We like to keep track of buying and selling by company insiders, particularly when insiders purchase a stock. Because insiders’ income often depends on the company’s prospects, and in other cases they have some of their wealth tied to the company already, the rational thing is to invest elsewhere and diversify- unless the insider is so confident that the expected rise in the stock trumps the benefits of diversification. Insider purchases should therefore serve as a bullish signal, and according to academic research this tends to be the case on a statistical basis (read our analysis of academic studies on insider trading). Here are some stocks that insiders have been buying recently:
Richard Emmett, a Board member at Francesca’s Holdings Corp (NASDAQ:FRAN), bought 5,000 shares of the stock on September 11th at an average price of $29.01. This purchase is particularly interesting because the company’s president, Neill Davis, also bought shares the previous week (read more about the $700,000 purchase and see more analysis of the company). This means that Francesca’s is seeing consensus insider buying. Did you see our analysis of academic studies on insider trading earlier? If not, here’s something you missed: consensus insider buying is a particularly bullish sign.

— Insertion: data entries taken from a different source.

Lemma remaining_blocked tables byKey N degrees ordered :
  index_tables tables = Ok byKey -> (forall k d, d ∈ N k <-> depends tables k d) ->
  loop_inv tables N degrees [] ordered ->
  (forall k, k ∈ keys tables -> k ∉ ordered <-> blocked tables k) /\
  remaining_displays range_degrees byKey degrees ≡ₚ Display <$> filter (fun t => Key t ∉ ordered) tables.
Proof.
  intros Hix HN Hi. assert (forall k d, d ∈ N k -> k ∈ keys tables /\ d ∈ keys tables) as HNk.
  { intros k d H%HN. by apply depends_keys in H. }
  split.
  - intros k Hk. split.
    + intros Ho. exists (filter (fun k => k ∉ ordered) (list_to_set (keys tables))). split.
      * rewrite elem_of_filter, elem_of_list_to_set. done.
      * intros b [Hbo Hb%elem_of_list_to_set]%elem_of_filter. split; [done|].
        destruct (left_over tables N HNk degrees ordered b Hi Hb Hbo) as (d & Hd & Hdk & Hdo).
        exists d. rewrite elem_of_filter, elem_of_list_to_set. split; [done|]. by apply HN.
    + intros Hb Ho. revert Hb. apply (blocked_never tables ordered); [|done]. intros i j d Hj Hd.
      destruct (inv_taken _ _ _ _ _ Hi i j Hj) as [(_ & _ & Hf) _]. by apply Hf, HN.
  - unfold remaining_displays. rewrite sort_Strings_perm, (entries_of tables byKey N _ degrees ordered Hix Hi eq_refl).
    assert (forall ts : list TableDependency, (forall t, t ∈ ts -> t ∈ tables) ->
      omap (fun kd : string * Z => if (0 <? kd.2)%Z then Some (display_of byKey kd.1) else None)
        ((fun t => (Key t, degree degrees (Key t))) <$> ts) = Display <$> filter (fun t => Key t ∉ ordered) ts) as H.
    { induction ts as [|t ts IH]; intros Hts; [done|]. rewrite filter_cons. simpl.
      pose proof (Hts t ltac:(by left)) as Ht.
      pose proof (left_degree tables N HNk degrees ordered (Key t) Hi (list_elem_of_fmap_2 _ _ _ Ht)) as Hd.
      destruct (Z.ltb_spec 0 (degree degrees (Key t))) as [Hlt|Hge].
      - rewrite decide_True by (by apply Hd). simpl.
        assert (display_of byKey (Key t) = Display t) as -> by (unfold display_of; by rewrite (find_table _ _ _ Hix Ht)).
        f_equal. apply IH. intros u Hu. apply Hts. by right.
      - rewrite decide_False by (rewrite <- Hd; lia). apply IH. intros u Hu. apply Hts. by right. }
    by rewrite (H tables).
Qed.
(** ** Values *)
Definition type_of (v : go_value) : go_type :=
  match v with
  | VNil | VOther _ => TOther
  | VTime _ _ => TTime
  | VFloat w _ => TFloat w
  | VBool _ => TBool
  | VInt w _ => TInt w
  | VUint w _ => TUint w
  | VString _ => TString
  | VBytes _ => TBytes
  end.
(** Values of their Go type. *)
Definition typed (v : go_value) : Prop :=
  match v with
  | VNil | VOther _ | VBool _ | VString _ | VBytes _ => True
  | VTime s n => (- 2 ^ 63 <= s < 2 ^ 63)%Z /\ (0 <= n < 1000000000)%Z
  | VFloat w b => (b < 2 ^ 64)%N /\ (w = 32%N -> float32_exact b = true)
  | VInt w z => (1 <= w <= 64)%N /\ (- 2 ^ (Z.of_N w - 1) <= z < 2 ^ (Z.of_N w - 1))%Z
  | VUint w n => (w <= 64)%N /\ (n < 2 ^ w)%N
  end.
Definition typed_as (t : go_type) : Prop :=
  match t with TInt w => (1 <= w <= 64)%N | TUint w => (w <= 64)%N | _ => True end.
Definition is_negative_zero (v : go_value) : bool :=
  match v with VFloat _ b => N.eqb b negative_zero | _ => false end.

Lemma int_range w z : (1 <= w <= 64)%N -> (- 2 ^ (Z.of_N w - 1) <= z < 2 ^ (Z.of_N w - 1))%Z -> (- 2 ^ 63 <= z < 2 ^ 63)%Z.
Proof.
  intros Hw Hz. assert (2 ^ (Z.of_N w - 1) <= 2 ^ 63)%Z by (apply Z.pow_le_mono_r; lia). lia.
Qed.
Lemma uint_range w n : (w <= 64)%N -> (n < 2 ^ w)%N -> (n < 2 ^ 64)%N.
Proof. intros Hw Hn. assert (2 ^ w <= 2 ^ 64)%N by (apply N.pow_le_mono_r; lia). lia. Qed.

Lemma get_put_64 n : (n < 2 ^ 64)%N -> get_be (put_be 8 n) = n.
Proof. intros H. rewrite get_put_be, width_8. by apply N.mod_small. Qed.
Lemma put_get_64 s : String.length s = 8 -> put_be 8 (get_be s) = s.
Proof. intros H. rewrite <- H. apply put_get_be. Qed.
Lemma get_64_bound s : String.length s = 8 -> (get_be s < 2 ^ 64)%N.
Proof. intros H. pose proof (get_be_bound s) as B. by rewrite H in B. Qed.

(** The word a float is written as, read back by its leading bit. *)
Definition float_word (b : N) : N := if float_nonneg b then N.lxor b sign_bit else not64 b.
Definition word_float (w : N) : N := if N.testbit w 63 then N.lxor w sign_bit else not64 w.

Lemma float_word_sign b : (b < 2 ^ 64)%N -> is_nan b = false -> b <> negative_zero ->
  float_word b = (if N.testbit b 63 then 2 ^ 64 - 1 - b else b + 2 ^ 63)%N /\ (float_word b < 2 ^ 64)%N.
Proof.
  intros Hb Hn Hz. unfold float_word, float_nonneg. rewrite Hn. cbn [negb andb].
  rewrite (proj2 (N.eqb_neq b negative_zero) Hz), orb_false_r, sign_testbit by done.
  destruct (N.leb_spec (2 ^ 63) b); cbn [negb].
  - rewrite not64_sub by done. lia.
  - rewrite flip_sign by done. destruct (N.ltb_spec b (2 ^ 63)); lia.
Qed.

Lemma word_float_word b : (b < 2 ^ 64)%N -> is_nan b = false -> b <> negative_zero -> word_float (float_word b) = b.
Proof.
  intros Hb Hn Hz. destruct (float_word_sign b Hb Hn Hz) as [E B]. unfold word_float. rewrite sign_testbit by done.
  unfold float_word, float_nonneg in *. rewrite Hn in *. cbn [negb andb] in *.
  rewrite (proj2 (N.eqb_neq b negative_zero) Hz), orb_false_r, sign_testbit in * by done.
  destruct (N.leb_spec (2 ^ 63) b); cbn [negb] in *.
  - replace (2 ^ 63 <=? not64 b)%N with false by (symmetry; apply N.leb_gt; lia). apply not64_twice.
  - replace (2 ^ 63 <=? N.lxor b sign_bit)%N with true by (symmetry; apply N.leb_le; lia). apply flip_sign_twice.
Qed.

Lemma float_word_float w : (w < 2 ^ 64)%N -> is_nan (word_float w) = false -> word_float w <> negative_zero ->
  float_word (word_float w) = w /\ (word_float w < 2 ^ 64)%N.
Proof.
  intros Hw Hn Hz. unfold float_word, float_nonneg. rewrite Hn. cbn [negb andb].
  rewrite (proj2 (N.eqb_neq _ negative_zero) Hz), orb_false_r. unfold word_float in *.
  rewrite (sign_testbit w) in * by done. destruct (N.leb_spec (2 ^ 63) w) as [H|H].
  - assert (N.lxor w sign_bit < 2 ^ 63)%N as B.
    { rewrite flip_sign by done. destruct (N.ltb_spec w (2 ^ 63)); lia. }
    rewrite sign_testbit by lia. destruct (N.leb_spec (2 ^ 63) (N.lxor w sign_bit)); [lia|]. cbn [negb].
    split; [apply flip_sign_twice|lia].
  - assert (2 ^ 63 <= not64 w < 2 ^ 64)%N as B by (rewrite not64_sub by done; lia).
    rewrite sign_testbit by lia. destruct (N.leb_spec (2 ^ 63) (not64 w)); [|lia]. cbn [negb].
    split; [apply not64_twice|lia].
Qed.

(** Injectivity of [Ok] that leaves its argument alone. *)
Lemma Ok_eq {A} (a b : A) : Ok a = Ok b -> a = b.
Proof. by intros [= ->]. Qed.

Lemma encode_decode v data :
  typed v -> is_negative_zero v = false -> EncodeValue v = Ok data -> DecodeValue data (type_of v) = Ok v.
Proof.
  destruct v as [|s n|w b|b|w z|w n|s|s|i]; cbn [typed is_negative_zero EncodeValue type_of]; try discriminate.
  - intros [Hs Hn] _ <-%Ok_eq. unfold DecodeValue. rewrite slength_app, !put_be_length. cbn [Nat.eqb negb plus].
    rewrite stake_be, sdrop_be, get_put_64 by apply uint64_bound.
    rewrite get_put_be, N.mod_small by (change (width 4) with 4294967296%N; lia).
    rewrite int64_uint64 by done. destruct (N.leb_spec 1000000000 (Z.to_N n)); [lia|]. by rewrite Z2N.id by lia.
  - intros [Hb Hw] Hz%N.eqb_neq. destruct (is_nan b) eqn:En; [discriminate|]. intros <-%Ok_eq.
    fold (float_word b). destruct (float_word_sign b Hb En Hz) as [_ Hfw].
    unfold DecodeValue. rewrite put_be_length. cbn [Nat.eqb negb]. rewrite get_put_64 by done.
    fold (word_float (float_word b)). rewrite word_float_word, En by done.
    destruct (N.eqb_spec w 32) as [-> |]; [by rewrite Hw|done].
  - intros _ _ <-%Ok_eq. by destruct b.
  - intros [Hw Hz] _ <-%Ok_eq. pose proof (int_range w z Hw Hz) as H. unfold DecodeValue. rewrite put_be_length.
    cbn [Nat.eqb negb]. rewrite get_put_64 by (apply flip_sign_bound, uint64_bound).
    rewrite flip_sign_twice, int64_uint64 by done.
    destruct (Z.ltb_spec z (- 2 ^ (Z.of_N w - 1))); [lia|].
    destruct (Z.ltb_spec (2 ^ (Z.of_N w - 1) - 1) z); [lia|]. by rewrite andb_false_r.
  - intros [Hw Hn] _ <-%Ok_eq. unfold DecodeValue. rewrite put_be_length. cbn [Nat.eqb negb].
    rewrite get_put_64 by (by apply (uint_range w)).
    destruct (N.ltb_spec (2 ^ w - 1) n); [lia|]. by rewrite andb_false_r.
  - by intros _ _ <-%Ok_eq.
  - by intros _ _ <-%Ok_eq.
Qed.

Lemma decode_encode data typ v :
  typed_as typ -> DecodeValue data typ = Ok v ->
  type_of v = typ /\ typed v /\ (is_negative_zero v = false -> EncodeValue v = Ok data).
Proof.
  intros Ht. destruct typ as [|w| |w|w| | |]; unfold DecodeValue; cbv zeta.
  - destruct (Nat.eqb_spec (String.length data) 12) as [Hl|]; cbn [negb]; [|discriminate].
    destruct (N.leb_spec 1000000000 (get_be (sdrop 8 data))) as [|Hn]; [discriminate|]. intros <-%Ok_eq.
    assert (String.length (stake 8 data) = 8) as H8 by (rewrite slength_stake; lia).
    pose proof (get_64_bound _ H8) as Hb. split_and!; [done|split; [by apply int64_range|lia]|]. intros _.
    cbn [EncodeValue]. rewrite uint64_int64, put_get_64, N2Z.id by done.
    assert (put_be 4 (get_be (sdrop 8 data)) = sdrop 8 data) as ->; [|by rewrite stake_sdrop].
    rewrite <- (put_get_be (sdrop 8 data)) at 2. by rewrite slength_sdrop, Hl.
  - destruct (Nat.eqb_spec (String.length data) 8) as [Hl|]; cbn [negb]; [|discriminate].
    fold (word_float (get_be data)). destruct (is_nan (word_float (get_be data))) eqn:En; [discriminate|].
    pose proof (get_64_bound _ Hl) as Hb.
    assert (word_float (get_be data) < 2 ^ 64)%N as Hb'.
    { unfold word_float. destruct (N.testbit _ _); [by apply flip_sign_bound|by apply not64_bound]. }
    destruct (N.eqb_spec w 32) as [-> |Hw]; cbn [andb].
    + destruct (float32_exact _) eqn:Ef; cbn [negb]; [|discriminate]. intros <-%Ok_eq.
      split_and!; [done|by split|]. cbn [is_negative_zero]. intros Hz%N.eqb_neq. cbn [EncodeValue]. rewrite En.
      fold (float_word (word_float (get_be data))).
      destruct (float_word_float _ Hb En Hz) as [-> _]. by rewrite put_get_64.
    + intros <-%Ok_eq. split_and!; [done|by split|]. cbn [is_negative_zero]. intros Hz%N.eqb_neq.
      cbn [EncodeValue]. rewrite En. fold (float_word (word_float (get_be data))).
      destruct (float_word_float _ Hb En Hz) as [-> _]. by rewrite put_get_64.
  - destruct (Nat.eqb_spec (String.length data) 1) as [Hl|]; cbn [negb orb]; [|discriminate].
    destruct (1 <? byte_at data 0)%N eqn:Hb; [discriminate|]. intros <-%Ok_eq. split_and!; [done|done|]. intros _.
    cbn [EncodeValue]. rewrite marker_back by done. f_equal. symmetry.
    rewrite (stake_byte data) at 1 by lia. destruct data as [|c [|? ?]]; done.
  - destruct (Nat.eqb_spec (String.length data) 8) as [Hl|]; cbn [negb]; [|discriminate].
    pose proof (get_64_bound _ Hl) as Hb. pose proof (flip_sign_bound _ Hb) as Hf.
    pose proof (int64_range _ Hf) as Hr. simpl in Ht.
    destruct ((w <? 64)%N && _) eqn:Ec; [discriminate|]. intros <-%Ok_eq. split_and!; [done| |].
    + split; [done|]. destruct (N.ltb_spec w 64) as [Hw|Hw]; cbn [andb] in Ec.
      * apply orb_false_iff in Ec as [E1%Z.ltb_ge E2%Z.ltb_ge]. lia.
      * assert (w = 64)%N as -> by lia. exact Hr.
    + intros _. cbn [EncodeValue]. by rewrite uint64_int64, flip_sign_twice, put_get_64.
  - destruct (Nat.eqb_spec (String.length data) 8) as [Hl|]; cbn [negb]; [|discriminate].
    pose proof (get_64_bound _ Hl) as Hb. simpl in Ht.
    destruct ((w <? 64)%N && _) eqn:Ec; [discriminate|]. intros <-%Ok_eq. split_and!; [done| |].
    + split; [done|]. destruct (N.ltb_spec w 64) as [Hw|Hw]; cbn [andb] in Ec.
      * apply N.ltb_ge in Ec. pose proof (N.pow_nonzero 2 w ltac:(done)). lia.
      * assert (w = 64)%N as -> by lia. exact Hb.
    + intros _. cbn [EncodeValue]. by rewrite put_get_64.
  - by intros <-%Ok_eq.
  - by intros <-%Ok_eq.
  - discriminate.
Qed.
(* ===== verification/PageOrder.v ===== *)
(** * PageOrder: what keyset pagination returns

    The predicate of [page.go] read in SQL's three-valued logic, compared with
    the order the query sorts by; and the pages a client sees when it follows
    the cursors to the end. *)

From S2P Require Import Prelude GoText Bytes CursorCodec Query Page.
Open Scope string_scope.
Open Scope list_scope.
Open Scope nat_scope.

(** ** Three-valued logic *)
Definition and3 (a b : option bool) : option bool :=
  match a, b with
  | Some false, _ | _, Some false => Some false
  | Some true, Some true => Some true
  | _, _ => None
  end.
Definition or3 (a b : option bool) : option bool :=
  match a, b with
  | Some true, _ | _, Some true => Some true
  | Some false, Some false => Some false
  | _, _ => None
  end.

Lemma filter_all {A} (f : A -> bool) l : Forall (fun x => f x = true) l -> List.filter f l = l.
Proof. induction 1 as [|x l Hx _ IH]; simpl; [done|]. by rewrite Hx, IH. Qed.
Lemma filter_none {A} (f : A -> bool) l : Forall (fun x => f x = false) l -> List.filter f l = [].
Proof. induction 1 as [|x l Hx _ IH]; simpl; [done|]. by rewrite Hx, IH. Qed.

Lemma last_map_Some {A} (l : list A) : List.last (map Some l) None = last l.
Proof. induction l as [|x [|y l] IH]; [done..|]. exact IH. Qed.
Lemma consume_rows_ok {A} k (l acc : list A) : length acc <= k ->
  consume_rows k (map Ok l) acc = Ok (acc ++ take (k - length acc) l, k <? length acc + length l).
Proof.
  revert acc. induction l as [|x l IH]; intros acc Hk; simpl.
  - rewrite take_nil, app_nil_r, Nat.add_0_r. by rewrite (proj2 (Nat.ltb_ge _ _)).
  - destruct (Nat.ltb_spec (length acc) k) as [Hlt|Hge].
    + rewrite IH by (rewrite length_app; simpl; lia). rewrite length_app, <- app_assoc. simpl.
      replace (k - length acc) with (S (k - (length acc + 1))) by lia. simpl.
      by replace (length acc + 1 + length l) with (length acc + S (length l)) by lia.
    + assert (length acc = k) as <- by lia. rewrite Nat.eqb_refl, Nat.sub_diag, app_nil_r.
      destruct (Nat.ltb_spec (length acc) (length acc + S (length l))); [done|lia].
Qed.

Definition codec_ready {R} (Lookup : string -> option (option CursorValueCodec)) (key : pageKey R) : Prop :=
  k_codec key = "" \/ is_ok (cursorCodecFrom Lookup (k_codec key)) = true.
Lemma page_codecs_ok {R} Lookup (keys : list (pageKey R)) :
  Forall (codec_ready Lookup) keys -> page_codecs Lookup keys = Ok tt.
Proof.
  intros H. apply checki_ok. intros j key Hk. destruct (Forall_lookup_1 _ _ _ _ H Hk) as [->|Hc]; [done|].
  destruct (String.eqb _ _); [done|]. by destruct (cursorCodecFrom _ _).
Qed.

Section Order.
(** Rows, the values of the database, and how it orders them. *)
Context {R V : Type} `{!EqDecision V} (lt : V -> V -> Prop) `{!RelDecision lt}.
(** The value of an expression in a row: [None] is NULL. *)
Variable value : expression -> R -> option V.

Board member Kathleen Behrens of Sarepta Therapeutics Inc (NASDAQ:SRPT) purchased 17,500 shares of the roughly $300 million market cap biotech company at an average price of $14.73 per share (it has plenty of liquidity; on average, over a million shares are traded daily). With the stock price currently just above $13, investors can buy at a considerably lower level than she did. The company has a drug, Eteplirsen, in phase 2 clinical trials for the treatment of a particular type of muscular dystrophy; several other drugs are in early stages of development. The stock is up 87% over the last year.
Another Board member- this one Jamba, Inc. (NASDAQ:JMBA)’s David Pace- thought his company was a buy. Pace invested about $100,000 in purchasing 40,000 shares. The shopping mall juice fixture is a small-cap company but like Sarepta has decent volume, averaging nearly a million shares traded per day over the last three months. Jamba is unprofitable on a trailing basis but the sell-side expects 10 cents per share in earnings for 2013, which implies a forward multiple of 25. Jamba has been growing its business recently- revenue rose 12% and earnings rose 17% in its most recent quarter compared to a year ago- but the pricing may still be a bit too high here. Jamba also has a beta of 3.2, indicating a good deal of exposure to the broader market.
CFO Michael Ashby of Calix, Inc. (NYSE:CALX) bought 50,000 shares of the broadband communications company on September 10th at an average price of $5.57 per share. Calix’s stock has fallen 53% since a year ago, and this decline may have been warranted as revenue fell by a double-digit percentage last quarter versus the same period in the previous year. The company is expected to squeak into profitability this year and generate EPS of 36 cents for 2013. Assuming the sell-side is correct in this projection, the company is trading at 17 times forward earnings.
Finally, EnerNOC, Inc. (NASDAQ:ENOC)– a $300 million market cap company (with nearly $3 million in average daily dollar volume over the last three months) which provides energy management services to commercial and industrial customers- saw Board member Arthur Coviello Jr. purchase 25,000 shares of the stock at an average price of $10.40 per share. This transaction more than doubled Coviello’s stake in the company. EnerNOC is expected to lose money this year (and it has done so in both quarters so far) but turn a small profit in 2013. Based on analyst expectations, the forward P/E is 40.